*** PROVIDED MATERIAL Section Begins ***

(** C1, amended. For every pair of 16-bit codes, when the first
    construction fails the fallback clamps the year to at least 1980, the
    month into 1..12 and the day to at least 1. [_decode_time] then returns
    the timestamp of the clamped fields (local when nothing was clamped,
    without zone otherwise) provided the hour is at most 23, the minute at
    most 59, the second at most 59 and the clamped day exists in the clamped
    month; with an hour above 23, a minute above 59 or a second above 59 it
    raises [ValueError]. *)
Theorem decode_time_clamped (date_val time_val : Z) :
  0 <= date_val < 2 ^ 16 -> 0 <= time_val < 2 ^ 16 ->
  let raw_month := (date_val / 2 ^ 5) mod 2 ^ 4 in
  let raw_day := date_val mod 2 ^ 5 in
  let year := Z.max 1980 (1980 + date_val / 2 ^ 9) in
  let month := Z.min (Z.max 1 raw_month) 12 in
  let day := Z.max 1 raw_day in
  let hour := time_val / 2 ^ 11 in
  let minute := (time_val / 2 ^ 5) mod 2 ^ 6 in
  let second := 2 * (time_val mod 2 ^ 5) in
  let zone :=
    if (1 <=? raw_month) && (raw_month <=? 12) && (1 <=? raw_day)
    then TzLocal else TzUTC in
  (hour <= 23 -> minute <= 59 -> second <= 59 ->
   day <= Datetime.days_in_month year month ->
   _decode_time date_val time_val =
     Ok (mkArrow year month day hour minute second zone))
  /\ (23 < hour \/ 59 < minute \/ 59 < second ->
      _decode_time date_val time_val = Err ValueError).
Proof.
  intros Hd Ht. cbv zeta.
  rewrite decode_time_unfold. cbv zeta.
  change (2 ^ 16) with 65536 in *.
  change (2 ^ 5) with 32. change (2 ^ 4) with 16. change (2 ^ 9) with 512.
  change (2 ^ 11) with 2048. change (2 ^ 6) with 64.
  set (y := date_val / 512). set (m := (date_val / 32) mod 16).
  set (d := date_val mod 32). set (h := time_val / 2048).
  set (mi := (time_val / 32) mod 64). set (s := time_val mod 32).
  assert (0 <= y < 128)
    by (subst y; split;
        [apply Z.div_pos | apply Z.div_lt_upper_bound]; lia).
  assert (0 <= m < 16) by (subst m; apply Z.mod_pos_bound; lia).
  assert (0 <= d < 32) by (subst d; apply Z.mod_pos_bound; lia).
  assert (0 <= h < 32)
    by (subst h; split;
        [apply Z.div_pos | apply Z.div_lt_upper_bound]; lia).
  assert (0 <= mi < 64) by (subst mi; apply Z.mod_pos_bound; lia).
  assert (0 <= s < 32) by (subst s; apply Z.mod_pos_bound; lia).
  clearbody y m d h mi s.
  replace (y + 1980) with (1980 + y) by lia.
  replace (s * 2) with (2 * s) by lia.
  rewrite !arrow_get_small by (change (2 ^ 31) with 2147483648; lia).
  split.
  - intros Hh Hmi Hs Hday.
    destruct (Datetime.valid (1980 + y) m d h mi (2 * s)) eqn:Hvalid.
    + apply valid_iff in Hvalid.
      replace (Z.max 1980 (1980 + y)) with (1980 + y) by lia.
      replace (Z.min (Z.max 1 m) 12) with m by lia.
      replace (Z.max 1 d) with d by lia.
      replace ((1 <=? m) && (m <=? 12) && (1 <=? d)) with true; [reflexivity |].
      symmetry. rewrite !andb_true_iff, !Z.leb_le. lia.
    + assert (Hfb : Datetime.valid (Z.max 1980 (1980 + y))
                      (Z.min (Z.max 1 m) 12) (Z.max 1 d) h mi (2 * s) = true).
      { apply valid_iff. lia. }
      rewrite Hfb.
      replace ((1 <=? m) && (m <=? 12) && (1 <=? d)) with false; [reflexivity |].
      symmetry. apply valid_false_iff in Hvalid.
      destruct ((1 <=? m) && (m <=? 12) && (1 <=? d)) eqn:E; [| reflexivity].
      rewrite !andb_true_iff, !Z.leb_le in E. exfalso. apply Hvalid.
      replace (Z.max 1980 (1980 + y)) with (1980 + y) in Hday by lia.
      replace (Z.min (Z.max 1 m) 12) with m in Hday by lia.
      lia.
  - intros Hbad.
    assert (Hfirst : Datetime.valid (1980 + y) m d h mi (2 * s) = false).
    { apply valid_false_iff. lia. }
    assert (Hsecond : Datetime.valid (Z.max 1980 (1980 + y))
                   (Z.min (Z.max 1 m) 12) (Z.max 1 d) h mi (2 * s) = false).
    { apply valid_false_iff. lia. }
    rewrite Hfirst, Hsecond. reflexivity.
Qed.

Lemma decode_time_clamped_witness :
  _decode_time (13 * 32) 0 = Ok (mkArrow 1980 12 1 0 0 0 TzUTC)
  /\ _decode_time 33 (2 ^ 16 - 1) = Err ValueError.
Proof.
  split.
  - refine (proj1 (decode_time_clamped (13 * 32) 0 _ _) _ _ _ _);
      vm_compute; try split; congruence.
  - refine (proj2 (decode_time_clamped 33 (2 ^ 16 - 1) _ _) _);
      [vm_compute; split; congruence .. |].
    left. vm_compute. reflexivity.
Defined.

(** ** [memory_changed] *)

(** C2. [memory_changed] returns true when the response text is "1", false
    when the text parses as an integer other than 1, and raises an
    [IOError] carrying the no-connection message exactly when the text does
    not parse as an integer. *)
Theorem memory_changed_cases (text : string) :
  (text = "1"%string -> memory_changed text = Ok true)
  /\ (forall n, Py.int text = Some n -> n <> 1 ->
      memory_changed text = Ok false)
  /\ ((exists e, memory_changed text = Err e) <-> Py.int text = None)
  /\ (forall e, memory_changed text = Err e ->
      e = IOError memory_changed_message
      /\ Py.str_startswith memory_changed_message
           "Likely no FlashAir connection" = true).
Proof.
  unfold memory_changed. repeat split.
  - intros ->. reflexivity.
  - intros n Hn Hne. rewrite Hn. f_equal. apply Z.eqb_neq. exact Hne.
  - intros [e He]. destruct (Py.int text); [discriminate | reflexivity].
  - intros ->. eexists. reflexivity.
  - destruct (Py.int text); congruence.
Qed.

*** PROVIDED MATERIAL Section Ends ***

### WHAT YOU NEED TO DO:
Give only the number of lines in the records that contain the string "rewrite".

### WRITTEN SOLUTION:
7